For United Church News reporter J. Martin Bailey, GS4 in 1963 in Denver was a turning point when, in his opinion, the still new UCC turned from looking inward at the problems of union to outward, responding to cries for justice in a troubled world. The issue that opened doors? “Racial justice,” Bailey said firmly.
It was, he said, a time of “crisis in the nation,” and he and others shared an ominous foreboding that the country was about to erupt in racial violence and terror. There was spirited debate among Synod delegates about what was the proper role of the church. Some argued it was a civil issue and inappropriate for churches to be involved in integration struggles. Tempers flared and tension was in the air. Suddenly, Bailey said, UCC President Ben Herbster rose before the gathering saying Christians had a moral duty to be involved.
Synod then set aside the agenda and voted to create a Committee for Racial Justice (which evolved into the Commission for Racial Justice which today continues in Justice and Witness Ministries). The Board for Homeland Ministries chose to limit building loans and grants to local churches that declared themselves racially inclusive. UCC-related colleges, seminaries, and health and welfare institutions subsequently followed suit.
“We made the right move at the right time,” Bailey said. “I’ve never been prouder of my church.”
Martin Bailey, a UCC minister, has covered every Synod as a religion journalist.
For Charles Lockyear, the first Synod launched a successful 32-year career in the UCC. At that uniting Synod in Cleveland in 1957, made famous by the presidents of the Evangelical and Reformed Church and the Congregational Christian Churches shaking hands, Lockyear was a lay delegate. E&R officials had approached the young banker to come to work for the church.
“I didn’t know what I might be getting into,” Lockyear chuckled at the memory, “so I demurred.” But the church persevered.
“I came to Synod as a banker and left as an assistant treasurer,” he said. When the agencies of the two denominations merged, Lockyear moved from St. Louis to New York as the treasurer of the UCC. Retired now, he’s missed only one GS.
Bill Land watched the first Synod through the wide open eyes of an impressionable 15-year-old. But he said he couldn’t help noticing that there weren’t many black faces. In fact, there were only two black executives out of a total of 600. But Land wasn’t discouraged at the sea of white faces. He came back to the next Synod and the next and the next, right up to today.
GS7 in 1969 in Boston made an indelible impact on him. Ordained and now working with the Committee for Racial Justice, he was looking forward to hearing James Forman present his Black Manifesto to the delegates.

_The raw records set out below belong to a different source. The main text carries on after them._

(* ===== verification/FatFs.v ===== *)
(** * FatFs: the file system operations of diskkit/filesystem/fat12/fat12.go
    Reading and writing directories, walking paths, and the operations of the
    [filesystem.FileSystem] interface that work on directories; FAT16 and FAT32 inherit
    them. A call that changes the file system runs in the monad [fsm]: the file system
    is returned with the result or with the error. *)
From S2P Require Import Prelude Bytes ReaderAt Text GoTime FatBoot FatTable Storage FatChain FatData FatDirent FatDir.

(** ** A state and error monad *)

Definition fsm (T D A : Type) : Type := FileSystem T D -> go (FileSystem T D * (A + error)).

#[global] Instance fsm_ret {T D} : MRet (fsm T D) := fun A a fs => Ret (fs, inl a).
#[global] Instance fsm_bind {T D} : MBind (fsm T D) := fun A B f m fs =>
  match m fs with
  | Ret (fs, inl a) => f a fs
  | Ret (fs, inr e) => Ret (fs, inr e)
  | Err e => Ret (fs, inr e)
  | Panic p => Panic p
  | OutOfFuel => OutOfFuel
  end.

Section monad.
Context {T D : Type}.

Definition fail {A} (e : error) : fsm T D A := fun fs => Ret (fs, inr e).
(** A call that does not change the file system. *)
Definition reading {A} (m : FileSystem T D -> go A) : fsm T D A := fun fs => r ← catch (m fs); Ret (fs, r).
Definition pure {A} (m : go A) : fsm T D A := reading (fun _ => m).
(** A call that returns an error or nil. *)
Definition calling (m : FileSystem T D -> go (FileSystem T D * option error)) : fsm T D unit := fun fs =>
  '(fs, err) ← m fs;
  Ret (fs, match err with Some e => inr e | None => inl tt end).
(** [if err != nil { return f(err) }]. *)
Definition wrapping {A} (f : error -> error) (m : fsm T D A) : fsm T D A := fun fs =>
  match m fs with
  | Ret (fs, inr e) => Ret (fs, inr (f e))
  | Err e => Ret (fs, inr (f e))
  | r => r
  end.
(** The error is looked at by the caller. *)
Definition attempt {A} (m : fsm T D A) : fsm T D (A + error) := fun fs =>
  match m fs with
  | Ret (fs, r) => Ret (fs, inl r)
  | Err e => Ret (fs, inl (inr e))
  | Panic p => Panic p
  | OutOfFuel => OutOfFuel
  end.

Forman had jumped into national headlines with his call for reparations from the white community to African Americans and had briefly occupied the offices of the UCC Board for World Ministries. He had nailed a copy of his manifesto to the door of New York’s Riverside Church.

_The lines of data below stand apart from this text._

Fixpoint write_rest (p : list Z) (totalWritten : Z) (clusters : list Z) : fsm T D Z :=
  match clusters with
  | [] => mret totalWritten
  | cluster :: rest => fun fs =>
      (let left_ := i64 (len p - totalWritten) in
       let toWrite := if left_ <? bytesPerCluster fs then left_ else bytesPerCluster fs in
       _ ← write_part p totalWritten (i64 (totalWritten + toWrite)) (i64 (data_offset fs cluster + start fs));
       write_rest p (i64 (totalWritten + toWrite)) rest) fs
  end.

(** The content: the part of the first cluster, then whole clusters. *)
Definition write_data (clusters : list Z) (offset : Z) (p : list Z) : fsm T D Z := fun fs =>
  (s ← (if 0 <? offset then
          clusterIndex ← pure (div64 offset (bytesPerCluster fs));
          lastCluster ← pure (index clusters clusterIndex);
          remainder ← pure (rem64 offset (bytesPerCluster fs));
          if negb (remainder =? 0) then
            let off := i64 (data_offset fs lastCluster + remainder) in
            let toWrite := i64 (bytesPerCluster fs - remainder) in
            let toWrite := if len p <? toWrite then len p else toWrite in
            _ ← write_part p 0 toWrite (i64 (off + start fs));
            mret (toWrite, i64 (clusterIndex + 1))
          else mret (0, clusterIndex)
        else mret (0, 0));
   let '(totalWritten, clusterIndex) := s in
   write_rest p totalWritten (from clusters clusterIndex)) fs.

(** The file system and the file afterwards, and the count or the error; the count that
    goes with an error is dropped. *)
Definition Write (fs : FS) (fl : File) (p : list Z) : go (FS * File * (Z + error)) :=
  if negb (is_open fl) then mret (fs, fl, inr ErrClosed)
  else
    match Writable (backend fs) with
    | Some e => mret (fs, fl, inr e)
    | None =>
        if negb (isReadWrite fl) then mret (fs, fl, inr ErrReadonlyFilesystem)
        else
          de ← fl_entry fl;
          let oldSize := fileSize de in
          let newSize := i64 (offset fl + len p) in
          let newSize := if newSize <? oldSize then oldSize else newSize in
          '(fs, r) ← allocateSpace fuel fs (u64 newSize) (clusterLocation de);
          match r with
          | inr _ => mret (fs, fl, inr (Errorf "unable to allocate clusters for file: %v"))
          | inl clusters =>
              let fl := if negb (oldSize =? newSize) then update_entry (set_size (u32 newSize)) fl else fl in
              '(fs, r) ← write_data clusters (offset fl) p fs;
              match r with
              | inr e => mret (fs, fl, inr e)
              | inl totalWritten =>
                  let fl := with_offset fl (i64 (offset fl + totalWritten)) in
                  '(fs, r) ← writeDirectoryEntries fuel spare (parent fl) fs;
                  match r with
                  | inr _ => mret (fs, fl, inr (Errorf "error writing directory entries to disk: %v"))
                  | inl _ => mret (fs, fl, inl totalWritten)
                  end
              end
          end
    end.

(** ** Seek and Close *)

Definition Seek (fl : File) (off whence : Z) : go (File * (Z + error)) :=
  if negb (is_open fl) then mret (fl, inr ErrClosed)
  else
    de ← fl_entry fl;
    let newOffset :=
      if whence =? SeekStart then off
      else if whence =? SeekEnd then i64 (fileSize de + off)
      else if whence =? SeekCurrent then i64 (offset fl + off)
      else 0 in
    if newOffset <? 0 then mret (fl, inr (Errorf "cannot set offset %d before start of file"))
    else mret (with_offset fl newOffset, inl newOffset).
(* ===== verification/FatFormat.v ===== *)
(** * FatFormat: a volume that is made is opened again
    The boot sector as [Create] writes it and as [Read] parses it; the effect of every
    step of [Create] on the device; and that [Read] opens what [Create] made. *)
From S2P Require Import Prelude Bytes ReaderAt Text GoTime FatBoot FatTable Storage FatChain FatData FatDirent FatDir FatFs FatVolume.

(** ** The parameter block as bytes *)

Definition word (n x : Z) : Prop := 0 <= x < 2 ^ n.
Definition dos20_fits (d : Dos20BPB) : Prop :=
  word 16 (BytesPerSector d) /\ word 8 (SectorsPerCluster d) /\ word 16 (ReservedSectors d) /\ word 8 (FatCount d) /\ word 16 (RootDirectoryEntries d) /\
  word 16 (TotalSectors16 d) /\ word 8 (MediaType d) /\ word 16 (SectorsPerFat d) /\
  512 <= BytesPerSector d /\ Z.land (BytesPerSector d) (BytesPerSector d - 1) = 0.
Definition dos331_fits (d : Dos331BPB) : Prop :=
  dos20_fits (dos20 d) /\ word 16 (SectorsPerTrack d) /\ word 16 (Heads d) /\ word 32 (HiddenSectors d) /\ word 32 (TotalSectors32 d).
Definition dos40_fits (d : Dos40EBPB) : Prop :=
  dos331_fits (dos331 d) /\ word 8 (DriveNumber d) /\ word 8 (ReservedFlags d) /\ ExtBootSignature d = longEBPB /\ word 32 (VolumeSerialNumber d) /\
  len (VolumeLabel d) = 11 /\ bytes_ok (VolumeLabel d) /\ len (FileSystemType d) = 8 /\ bytes_ok (FileSystemType d).

Lemma word_mod (n : nat) x : word (8 * Z.of_nat n) x -> LE (put_le n x) = x.
Proof. intros H. rewrite LE_put_le. apply Z.mod_small. unfold word in H. rewrite Z.pow_mul_r in H by lia. done. Qed.

Definition dos20_bytes (d : Dos20BPB) : list Z :=
  put_le 2 (BytesPerSector d) ++ [SectorsPerCluster d] ++ put_le 2 (ReservedSectors d) ++ [FatCount d] ++ put_le 2 (RootDirectoryEntries d) ++
  put_le 2 (TotalSectors16 d) ++ [MediaType d] ++ put_le 2 (SectorsPerFat d).
Definition dos331_bytes (d : Dos331BPB) : list Z :=
  dos20_bytes (dos20 d) ++ put_le 2 (SectorsPerTrack d) ++ put_le 2 (Heads d) ++ put_le 4 (HiddenSectors d) ++ put_le 4 (TotalSectors32 d).
Definition dos40_bytes (d : Dos40EBPB) : list Z :=
  dos331_bytes (dos331 d) ++ [DriveNumber d; ReservedFlags d; longEBPB] ++ put_le 4 (VolumeSerialNumber d) ++ VolumeLabel d ++ FileSystemType d.

Lemma dos20_readback d : dos20_fits d -> Dos20BPB_ToBytes d = Ret (dos20_bytes d) /\ Dos20BPBFromBytes (dos20_bytes d) = Ret d.
Proof.
  intros (H1 & H2 & H3 & H4 & H5 & H6 & H7 & H8 & H9 & H10). split; [reflexivity|].
  unfold Dos20BPBFromBytes. rewrite (proj2 (Z.eqb_eq _ _)) by done. cbn [negb]. set (b := dos20_bytes d). assert (len b = 13) as Hl by done.
  rewrite !get_word_ok by lia. bind_ret. change (b.[0, 2]) with (put_le 2 (BytesPerSector d)). rewrite (word_mod 2) by done.
  unfold word in *. rewrite (wrap_u_id 16) by lia. rewrite (proj2 (Z.ltb_ge _ _)), (proj2 (Z.eqb_eq _ _)) by (unfold SectorSize512; lia || done). cbn [orb negb].
  change (index b 2) with (Ret (SectorsPerCluster d)). change (index b 5) with (Ret (FatCount d)). change (index b 10) with (Ret (MediaType d)).
  bind_ret. change (b.[3, 5]) with (put_le 2 (ReservedSectors d)). change (b.[6, 8]) with (put_le 2 (RootDirectoryEntries d)).
  change (b.[8, 10]) with (put_le 2 (TotalSectors16 d)). change (b.[11, 13]) with (put_le 2 (SectorsPerFat d)). rewrite !(word_mod 2) by done. by destruct d.
Qed.

Lemma dos331_readback d : dos331_fits d -> Dos331BPB_ToBytes d = Ret (dos331_bytes d) /\ Dos331BPBFromBytes (dos331_bytes d) = Ret d.
Proof.
  intros (Hd & H1 & H2 & H3 & H4). destruct (dos20_readback _ Hd) as [_ E]. split; [reflexivity|].
  unfold Dos331BPBFromBytes. set (b := dos331_bytes d). assert (len b = 25) as Hl by done. rewrite Hl, Z.eqb_refl. cbn [negb].
  rewrite slice_ok by lia. bind_ret. change (b.[0, 13]) with (dos20_bytes (dos20 d)). rewrite E. cbn [catch]. bind_ret.
  rewrite !get_word_ok by lia. bind_ret. change (b.[13, 15]) with (put_le 2 (SectorsPerTrack d)). change (b.[15, 17]) with (put_le 2 (Heads d)).
  change (b.[17, 21]) with (put_le 4 (HiddenSectors d)). change (b.[21, 25]) with (put_le 4 (TotalSectors32 d)).
  rewrite !(word_mod 2), !(word_mod 4) by done. by destruct d.
Qed.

It was in this atmosphere that nervous Synod officials refused Forman’s request to speak.
“We in the black community were bitterly disappointed,” said Land. “We threatened to demonstrate.” After some deliberation, the church leadership relented and invited Forman to the podium.
The response was “very chilling,” Land said, but the black ministers thought it was a powerful message, and “I think it did some good.” Indeed, Synod did pay more attention to issues of race, and the Committee for Racial Justice became the Commission for Racial Justice with standing and a budget. Land was one of its first employees. Today, he is pastor of Amistad UCC in Cincinnati, Ohio.